Georgia Scalliet: Portrait
Quelle belle nouvelle en cette fin d’année théâtrale : la pensionnaire Georgia Scalliet est nommée sociétaire tout comme le talentueux Jérémy Lopez (à partir du 1er janvier 2017) ! Juste avant les fêtes de fin d’année, la Comédie Française organisait justement une rencontre au Studio Théâtre avec la comédienne, doublée le lendemain d’une lecture choisie par cette dernière, dans le cadre du « Grenier des Acteurs » institué par Eric Ruf depuis deux ans, au dernier étage de la maison de Molière. Ambiance chaleureuse et intimiste garantie.
Dans la salle du Studio Théâtre, le lundi 12 décembre dernier, beaucoup d’amateurs de théâtre et inconditionnels de la Comédie Française s’étaient réunis pour écouter le récit de l’étonnant parcours de Georgia Scalliet. Entrée sur scène sur la pointe des pieds, très intimidée, cette dernière, semblait toute surprise de voir la salle pleine pour l’écouter et toute gênée de recevoir ainsi l’éloge des projecteurs et des applaudissements chaleureux.
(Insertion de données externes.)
(** * A shallow embedding of [src/frontend/main.js] (express-challenge).

    The browser client streams face crops over a WebSocket and shows the
    emotion returned by the server.  This development embeds:
    - the region computation of the [onResults] callback
      ([setupFaceDetectionCallback], lines 134-160);
    - the rate-limited send path of the same callback (lines 174-195);
    - [connectWebSocket] and its [onopen] / [onclose] handlers (lines 17-47),
      as a state machine over the module-scope variables;
    - the [onmessage] handler (lines 54-69) and the label overlay
      (lines 128-132).

    JavaScript numbers are modelled as [jsnum]: NaN, the two infinities, or a
    finite value kept exactly as a rational.  The products of the region
    computation are kept exact; the product printed by the message handler
    is rounded to binary64 ([round_double]), as is a number [JSON.parse]
    reads. *)

From Stdlib Require Import ZArith QArith Qround Qabs List String Ascii Bool Lia.
Import ListNotations.
Open Scope Z_scope.

(** ** JavaScript numbers *)

Inductive jsnum : Type :=
| NaN
| PInf
| NInf
| Fin (q : Q).

(** [Number.isFinite] *)
Definition isFinite (n : jsnum) : bool :=
  match n with Fin _ => true | _ => false end.

(** [a * b] on numbers (IEEE special cases; finite products kept exact). *)
Definition num_mul (a b : jsnum) : jsnum :=
  match a, b with
  | NaN, _ | _, NaN => NaN
  | Fin x, Fin y => Fin (x * y)%Q
  | Fin x, PInf | PInf, Fin x =>
      if Qeq_bool x 0 then NaN else if Qlt_le_dec x 0 then NInf else PInf
  | Fin x, NInf | NInf, Fin x =>
      if Qeq_bool x 0 then NaN else if Qlt_le_dec x 0 then PInf else NInf
  | PInf, PInf | NInf, NInf => PInf
  | PInf, NInf | NInf, PInf => NInf
  end.

Definition num_of_Z (z : Z) : jsnum := Fin (inject_Z z).

(** A finite value in lowest terms, to compare results by value. *)
Definition num_norm (n : jsnum) : jsnum :=
  match n with Fin q => Fin (Qred q) | _ => n end.

(** Round a real to the nearest binary64 value, ties to even; a result
    beyond the largest finite double is an infinity and a tiny one is zero
    (the sign of a zero is not kept).  [e] is the exponent of the last
    mantissa bit: [2^52 <= |q| / 2^e < 2^53], or [e = -1074] (subnormals). *)
Definition round_double (q : Q) : jsnum :=
  let n := Qnum q in
  let d := Zpos (Qden q) in
  if Z.eqb n 0 then Fin 0 else
  let a := Z.abs n in
  let e0 := Z.log2 a - Z.log2 d - 52 in
  let e1 := if Z.leb (2 ^ 52 * d * 2 ^ Z.max 0 e0) (a * 2 ^ Z.max 0 (- e0))
            then e0 else e0 - 1 in
  let e := Z.max e1 (-1074) in
  let num := a * 2 ^ Z.max 0 (- e) in
  let den := d * 2 ^ Z.max 0 e in
  let m := num / den in
  let r := num mod den in
  let m := if Z.ltb den (2 * r) then m + 1
           else if Z.eqb (2 * r) den then m + m mod 2 else m in
  let '(m, e) := if Z.eqb m (2 ^ 53) then (2 ^ 52, e + 1) else (m, e) in
  if Z.ltb 971 e then (if Z.ltb n 0 then NInf else PInf)
  else
    let m := if Z.ltb n 0 then - m else m in
    if Z.leb 0 e then Fin (inject_Z (m * 2 ^ e)) else Fin (m # Z.to_pos (2 ^ (- e))).
(** * T-Bank payment client ([handlers/tbank.py]): a shallow embedding

    The file follows the Python module:

    - SHA-256, the digest behind [hashlib.sha256(...).hexdigest()];
    - the Python values that flow through the client (JSON-like payloads,
      database rows), with [str], truthiness and insertion-ordered
      dictionaries;
    - the effects: the collaborators (settings store, HTTP transport,
      notifier, clock, uuid), the object store that holds the mutable
      payload dictionaries, exceptions, and the monad in which the
      coroutines run;
    - [class TBankManager]: [init_tbank], [_post], [create_payment] and
      [check_payment], transcribed statement by statement;
    - the properties of the client, first for every environment, then
      evaluated on sample values. *)

From Stdlib Require Import ZArith Lia Bool List String Ascii.
From Stdlib Require Import DecimalString SpecFloat OrderedTypeEx.
From stdpp Require Import list sorting.
Import ListNotations.

Set Warnings "-register-all".

Local Open Scope string_scope.
Local Open Scope list_scope.
Local Open Scope Z_scope.

(** String concatenation, kept apart from list append. *)
Local Infix "+++" := String.append (at level 60, right associativity).

(* ===================================================================== *)
(** * SHA-256 (FIPS 180-4), on 32-bit words held in [Z] *)
(* ===================================================================== *)

Module Sha256.

Definition mask32 : Z := 0xffffffff.
Definition w32 (x : Z) : Z := Z.land x mask32.
Definition add32 (x y : Z) : Z := w32 (x + y).
Definition not32 (x : Z) : Z := Z.lxor (w32 x) mask32.
Definition rotr (n x : Z) : Z :=
  Z.lor (Z.shiftr x n) (w32 (Z.shiftl x (32 - n))).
Tour à tour pétillante, spirituelle et transie de timidité, elle a évoqué son parcours de comédienne, choisi un peu comme ça, (mais quand même dès l’âge de huit ans : « quand je découvre que l’on peut suivre des cours de théâtre ! »), avec beaucoup de volonté. Ses parents, fans de Philippe Caubère, ne l’emmenaient guère pourtant au théâtre.
Après plusieurs stages, en France auprès de Catherine Dasté à la Maison Jacques Copeau, puis aux États-Unis à la Phillips Exeter Academy et en Angleterre à la Royal Academy of Dramatic Art (RADA), Georgia Scalliet poursuit sa formation à l’IAD (Institut des arts de diffusion) en Belgique et intègre l’ENSATT (École nationale des arts et techniques du théâtre) à Lyon en 2006.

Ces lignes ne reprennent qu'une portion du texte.